La recherche dans la nature - où tout est interrelié
by Charles Wilkins
Pour Frank Burrows, biologiste et chercheur au parc national Pukaskwa, les découvertes du 8 août 1996 -- et les événements qui y ont mené -- n'avaient rien d'extraordinaire. Mais pour une personne peu familière avec la nature, elles pouvaient avoir l'air de sortir tout droit d'un épisode de l'émission « Aux frontières du réel ».
© Parcs Canada / Collection du PNP / G.NealeCe jour-là, Burrows s'était rendu dans une forêt mixte d'épinettes et de peupliers faux-trembles bordant les terres humides situées près du lac Bananish, à quelque distance de la route Regan Sud, une trentaine de kilomètres au nord de Pukaskwa.
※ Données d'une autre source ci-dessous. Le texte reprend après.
(** X21.  When every scroll event reaches the [loadMore] of the latest
    render, then after any sequence of scroll events, timer expiries and
    clicks on clear, remove and toggle, starting from the initial state: the
    page count is at least 1, at most one advance is pending, the in-flight
    flag is set exactly while one is pending, and a scroll event that arrives
    while one is pending changes nothing. *)
Theorem one_advance_at_a_time (h : Host) (evs : list TimelineEvent)
  (st : TimelineState) (pending : list LoadMoreClosure) :
  timeline_run h evs (initialTimeline, []) = Some (st, pending) ->
  1 <= currentPage st
  /\ (List.length pending <= 1)%nat
  /\ (isPaging st = true <-> pending <> [])
  /\ (pending <> [] ->
      forall assets,
        timeline_step h (ScrollToBottom assets) (st, pending)
        = Some (st, pending)).
Proof.
  intros Hrun.
  assert (Hinv : timeline_inv (st, pending)).
  { apply (timeline_inv_run h evs (initialTimeline, [])); [|exact Hrun].
    unfold timeline_inv. cbn.
    split; [lia|]. split; [apply timeline_wf_initial|]. split; [lia|].
    split; [split; [discriminate | intros N; contradiction]|]. constructor. }
  destruct Hinv as (Hp & _ & Hlen & Hflag & _). cbn [fst snd] in *.
  split; [exact Hp|]. split; [exact Hlen|]. split; [exact Hflag|].
  intros Hpend assets. cbn. unfold loadMore_call. cbn.
  rewrite (proj2 Hflag Hpend). reflexivity.
Qed.

Lemma one_advance_at_a_time_witness :
  timeline_run IsoHost.host
    [ScrollToBottom (assetsOfLength 25); ScrollToBottom (assetsOfLength 25)]
    (initialTimeline, [])
  = Some (setIsPaging true initialTimeline,
          [renderLoadMore (assetsOfLength 25) initialTimeline])
  /\ (List.length [renderLoadMore (assetsOfLength 25) initialTimeline] <= 1)%nat.
Proof.
  assert (Hrun : timeline_run IsoHost.host
                   [ScrollToBottom (assetsOfLength 25);
                    ScrollToBottom (assetsOfLength 25)]
                   (initialTimeline, [])
                 = Some (setIsPaging true initialTimeline,
                         [renderLoadMore (assetsOfLength 25) initialTimeline]))
    by reflexivity.
  split; [exact Hrun|].
  apply (one_advance_at_a_time IsoHost.host _ _ _ Hrun).
Defined.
Sans avoir été le témoin des événements macabres qui s'étaient produits là les jours précédents, Burrows pensait bien que des loups, des ours, des corbeaux et peut-être même d'autres carnivores et nécrophages habitant la forêt boréale étaient impliqués. C'était assurément le cas de l'orignal numéro 230, une femelle adulte qui, quelques jours auparavant, était encore une masse de chair et d'os d'une demi-tonne.
« Quand nous sommes arrivés, » dit Burrows, « il ne restait plus grand chose d'elle. Nous avons trouvé un os de mâchoire, un bout de patte, quelques poils. Nous l'avions vu du haut des airs la semaine précédente, et elle semblait très en forme. »
Les restes du numéro 230 n'auraient jamais été retrouvés si l'animal n'avait pas été muni d'un collier émetteur l'hiver précédent, comme 34 de ses congénères.
© Parcs Canada / Collection du PNP / F.Burrows(Une vidéo tournée dans le parc montre de grands filets rectangulaires jetés du haut d'un hélicoptère sur les orignaux peu méfiants, puis une équipe de chercheurs s'approchant doucement d'eux pour prélever des échantillons de sang et de matières fécales avant de leur poser des étiquettes d'oreille et des colliers émetteur).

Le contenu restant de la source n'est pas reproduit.